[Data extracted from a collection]
Content starts

(* ===== verification/IossStats.v ===== *)
(** * IOSS: statistics

    [ioss_debugfs.c]: what reading the nodes of a device and of its channels
    gives, and the exception path of [ioss_ipa.c] that one of the counters
    counts. The driver's counters are an interface, [StatsOps]. *)
From stdpp Require Import base tactics list gmap strings numbers.
From Stdlib Require Import ZArith Lia.
From S2P Require Import Prelude IossUtils RtlLib IossData R8125Ioss IossWatch.

(** ** Data *)
(** [struct ioss_device_stats]: [rx_packets (hwp s)] is [hwp_rx_packets]. *)
Record path_stats := Path {
  rx_packets : Z; tx_packets : Z; rx_bytes : Z; tx_bytes : Z;
  rx_errors : Z; tx_errors : Z; rx_drops : Z; tx_drops : Z }.
Record ioss_device_stats := DevStats {
  hwp : path_stats; expt : path_stats; emac : path_stats;
  emac_rx_pause_frames : Z; emac_tx_pause_frames : Z }.
Record ioss_channel_stats := ChStats { overflow_error : Z; underflow_error : Z; desc_unavail : Z }.
(** [memset(stats, 0, ...)]. *)
Definition path0 : path_stats := Path 0 0 0 0 0 0 0 0.
Definition stats0 : ioss_device_stats := DevStats path0 path0 path0 0 0.
Definition ch_stats0 : ioss_channel_stats := ChStats 0 0 0.
Definition status0 : ioss_channel_status := ChStatus false 0 0 0 0 0.

(** The counters of the real network device, received and sent. *)
Record link_stats := LinkStats { n_rx_packets : Z; n_rx_bytes : Z; n_tx_packets : Z; n_tx_bytes : Z }.

(** The operations of the driver; [None] is a NULL one. Its own state is
    [hwst], beside the interface. *)
Class StatsOps := {
  hwst : Type;
  get_device_statistics : option (ioss_device_stats → M (iface * hwst) (Z * ioss_device_stats));
  get_channel_statistics : option (nat → ioss_channel_stats → M (iface * hwst) (Z * ioss_channel_stats));
  get_channel_status : option (nat → ioss_channel_status → M (iface * hwst) (Z * ioss_channel_status)) }.

(** ** The text *)
(** The decimal digits of [%llu]; twenty are enough for 64 bits. *)
Fixpoint dec_loop (fuel : nat) (n : Z) : list Z :=
  match fuel with
  | O => []
  | S fuel' => (if n <? 10 then [] else dec_loop fuel' (n / 10)) ++ [48 + n mod 10]
  end.
Definition dec (n : Z) : list Z := dec_loop 20 n.

Definition BUF_LEN : Z := 3000.
(** [len += scnprintf(buf + len, BUF_LEN - len, ...)]: what fits, less a NUL. *)
Definition scnprintf (buf s : list Z) : list Z := buf ++ take (Z.to_nat (BUF_LEN - Z.of_nat (length buf) - 1)) s.
Definition print_all (items : list (list Z)) : list Z := foldl scnprintf [] items.

Definition named (name : string) (v : Z) : list Z := chars name ++ chars ": " ++ dec v ++ [10].
Definition spaced (v : Z) : list Z := dec v ++ [32].

(** [simple_read_from_buffer]: the result, and what is copied to the user. *)
Definition simple_read_from_buffer (size pos : Z) (buf : list Z) : Z * list Z :=
  if pos <? 0 then (- EINVAL, [])
  else
    let l := take (Z.to_nat size) (drop (Z.to_nat pos) buf) in
    (Z.of_nat (length l), l).

Section stats.
Context `{IossApi} `{StatsOps}.
Abbreviation Rd := (M (ioss_device * hwst)).

Definition on_dev {A} (m : X A) : Rd A := λ s,
  match m s.1 with Some (a, d) => Some (a, (d, s.2)) | None => None end.
Definition w_iface (w : iface) (d : ioss_device) : ioss_device :=
  Idev w (d_net_dev d) (d_parent d) (d_refs d) (d_offline d) (d_unbinding d)
      (d_refresh d) (d_check d) (d_ws d) (d_nb d) (d_pm_nb d) (d_debugfs d) (netdev_ops d)
      (netdev_ops_real d) (netdev_stats d) (exception_stats d) (wolopts d).
Definition on_drv {A} (m : M (iface * hwst) A) : Rd A := λ s,
  match m (d_iface s.1, s.2) with Some (a, (w, h)) => Some (a, (w_iface w s.1, h)) | None => None end.
(** [ioss_dev_op]. *)
Definition driver_op {A} (op : option (A → M (iface * hwst) (Z * A))) (a : A) : Rd (Z * A) :=
  match op with Some f => on_drv (f a) | None => ret (- ENOENT, a) end.

(** ** The exception path *)
(** [IPA_RECEIVE] or another event; whether the stack drops the packet. *)
Definition ioss_ipa_notify_cb (receive : bool) (len : Z) : X unit :=
  if negb receive then ret tt
  else modify (λ d, w_stats (netdev_stats d)
    (u64 ((exception_stats d).1 + 1), u64 ((exception_stats d).2 + len)) d).

(** ** Collecting *)
(** [dev_get_stats]: the hook of [IossWatch] adds to what is received only. *)
Definition dev_get_stats64 (k : world) (tx : Z * Z) : X link_stats :=
  let* rx := dev_get_stats k in ret (LinkStats rx.1 rx.2 tx.1 tx.2).

(** The loop over the channels; the error path of a channel leaves the sums
    collected so far. *)
Fixpoint add_channels (ids : list nat) (st : ioss_device_stats) : Rd (Z * ioss_device_stats) :=
  match ids with
  | [] => ret (0, st)
  | i :: ids' =>
      let* r := driver_op (option_map (λ f, f i) get_channel_statistics) ch_stats0 in
      if negb (r.1 =? 0) then ret (- EFAULT, st)
      else
        let* c := on_dev (on_if (get_ch i)) in
        let e := overflow_error r.2 + underflow_error r.2 in
        let h := hwp st in
        let h := match direction c with
          | IOSS_CH_DIR_RX => Path (rx_packets h) (tx_packets h) (rx_bytes h) (tx_bytes h)
              (u64 (rx_errors h + e)) (tx_errors h) (rx_drops h) (tx_drops h)
          | IOSS_CH_DIR_TX => Path (rx_packets h) (tx_packets h) (rx_bytes h) (tx_bytes h)
              (rx_errors h) (u64 (tx_errors h + e)) (rx_drops h) (tx_drops h)
          end in
        add_channels ids' (DevStats h (expt st) (emac st) (emac_rx_pause_frames st) (emac_tx_pause_frames st))
  end.

(** [hw = emac + exp - netdev], if the MAC counted anything. *)
Definition path_count (old m x n : Z) : Z := if m =? 0 then old else u64 (m + x - n).

Definition get_idev_statistics (k : world) (tx : Z * Z) : Rd (Z * ioss_device_stats) :=
  let* r := driver_op get_device_statistics stats0 in
  if negb (r.1 =? 0) then ret (- EFAULT, r.2)
  else
    let* s := gets fst in
    let* r := add_channels (seq 0 (length (channels (d_iface s)))) r.2 in
    if negb (r.1 =? 0) then ret (- EFAULT, r.2)
    else
      let st := r.2 in
      let* n := on_dev (dev_get_stats64 k tx) in
      let* s := gets fst in
      let x := expt st in
      let x := Path (u64 (rx_packets x + (exception_stats s).1)) (tx_packets x)
        (u64 (rx_bytes x + (exception_stats s).2)) (tx_bytes x) (rx_errors x) (tx_errors x) (rx_drops x) (tx_drops x) in
      let h := hwp st in
      let m := emac st in
      let h := Path
        (path_count (rx_packets h) (rx_packets m) (rx_packets x) (n_rx_packets n))
        (path_count (tx_packets h) (tx_packets m) (tx_packets x) (n_tx_packets n))
        (path_count (rx_bytes h) (rx_bytes m) (rx_bytes x) (n_rx_bytes n))
        (path_count (tx_bytes h) (tx_bytes m) (tx_bytes x) (n_tx_bytes n))
        (rx_errors h) (tx_errors h) (rx_drops m) (tx_drops h) in
      ret (0, DevStats h x m (emac_rx_pause_frames st) (emac_tx_pause_frames st)).

(** ** Reading *)
Definition path_fields (p : path_stats) : list Z :=
  [rx_packets p; tx_packets p; rx_bytes p; tx_bytes p; rx_errors p; tx_errors p; rx_drops p; tx_drops p].
Definition stats_fields (s : ioss_device_stats) : list Z :=
  path_fields (hwp s) ++ path_fields (expt s) ++ path_fields (emac s) ++ [emac_rx_pause_frames s; emac_tx_pause_frames s].
Definition stats_names : list string :=
  ["hwp_rx_packets"; "hwp_tx_packets"; "hwp_rx_bytes"; "hwp_tx_bytes"; "hwp_rx_errors"; "hwp_tx_errors"; "hwp_rx_drops";
   "hwp_tx_drops"; "exp_rx_packets"; "exp_tx_packets"; "exp_rx_bytes"; "exp_tx_bytes"; "exp_rx_errors"; "exp_tx_errors";
   "exp_rx_drops"; "exp_tx_drops"; "emac_rx_packets"; "emac_tx_packets"; "emac_rx_bytes"; "emac_tx_bytes"; "emac_rx_errors";
   "emac_tx_errors"; "emac_rx_drops"; "emac_tx_drops"; "emac_rx_pause_frames"; "emac_tx_pause_frames"]%string.
Definition ch_stats_fields (s : ioss_channel_stats) : list Z := [overflow_error s; underflow_error s; desc_unavail s].
Definition ch_stats_names : list string := ["overflow_errors"; "underflow_errors"; "desc_unavail"]%string.
Definition status_fields (s : ioss_channel_status) : list Z :=
  [Z.b2z (st_enabled s); st_ring_size s; st_interrupt_modc s; st_interrupt_modt s; st_head_ptr s; st_tail_ptr s].

Definition idev_statistics_text (s : ioss_device_stats) : list Z := print_all (zip_with named stats_names (stats_fields s)).
(** All but the last with a space. *)
Definition idev_stats_text (s : ioss_device_stats) : list Z :=
  print_all (map spaced (take 25 (stats_fields s)) ++ [dec (emac_tx_pause_frames s)] ++ [[10]]).
Definition ch_statistics_text (s : ioss_channel_stats) : list Z := print_all (zip_with named ch_stats_names (ch_stats_fields s)).
Definition ch_stats_text (s : ioss_channel_stats) : list Z := print_all (map spaced (ch_stats_fields s) ++ [[10]]).
Definition ch_status_text (s : ioss_channel_status) : list Z :=
  print_all [named "enabled" (Z.b2z (st_enabled s)); named "size" (st_ring_size s);
    named "interrupt_modc" (st_interrupt_modc s); chars "interrupt_modt: " ++ dec (st_interrupt_modt s) ++ chars " ns" ++ [10];
    named "head_ptr" (st_head_ptr s); named "tail_ptr" (st_tail_ptr s)].
Definition ch_stat_text (s : ioss_channel_status) : list Z :=
  print_all (map spaced (take 5 (status_fields s)) ++ [dec (st_tail_ptr s)] ++ [[10]]).

(** What the six read operations share: collect, allocate, print, copy. *)
Definition read_node {A} (get : Rd (Z * A)) (text : A → list Z) (size pos : Z) : Rd (Z * list Z) :=
  let* r := get in
  if negb (r.1 =? 0) then ret (- EFAULT, [])
  else
    let* rc := on_dev (on_if result) in
    if negb (rc =? 0) then ret (- ENOMEM, [])
    else ret (simple_read_from_buffer size pos (text r.2)).

Definition read_idev_statistics (k : world) (tx : Z * Z) (size pos : Z) : Rd (Z * list Z) :=
  read_node (get_idev_statistics k tx) idev_statistics_text size pos.
Definition read_idev_stats (k : world) (tx : Z * Z) (size pos : Z) : Rd (Z * list Z) :=
  read_node (get_idev_statistics k tx) idev_stats_text size pos.
Definition get_ch_stats (i : nat) : Rd (Z * ioss_channel_stats) :=
  driver_op (option_map (λ f, f i) get_channel_statistics) ch_stats0.
Definition get_ch_status (i : nat) : Rd (Z * ioss_channel_status) :=
  driver_op (option_map (λ f, f i) get_channel_status) status0.
Definition read_ch_statistics (i : nat) (size pos : Z) : Rd (Z * list Z) := read_node (get_ch_stats i) ch_statistics_text size pos.
Definition read_ch_stats (i : nat) (size pos : Z) : Rd (Z * list Z) := read_node (get_ch_stats i) ch_stats_text size pos.
Definition read_ch_status (i : nat) (size pos : Z) : Rd (Z * list Z) := read_node (get_ch_status i) ch_status_text size pos.
Definition read_ch_stat (i : nat) (size pos : Z) : Rd (Z * list Z) := read_node (get_ch_status i) ch_stat_text size pos.
End stats.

Content ends

*What you are asked to do*.
The output should be exactly the lines above from the line containing "add_channels ids' (DevStats" to the line containing "Definition path_count (old", inclusive, with no other lines.

*Answer below*.
        add_channels ids' (DevStats h (expt st) (emac st) (emac_rx_pause_frames st) (emac_tx_pause_frames st))
  end.

(** [hw = emac + exp - netdev], if the MAC counted anything. *)
Definition path_count (old m x n : Z) : Z := if m =? 0 then old else u64 (m + x - n).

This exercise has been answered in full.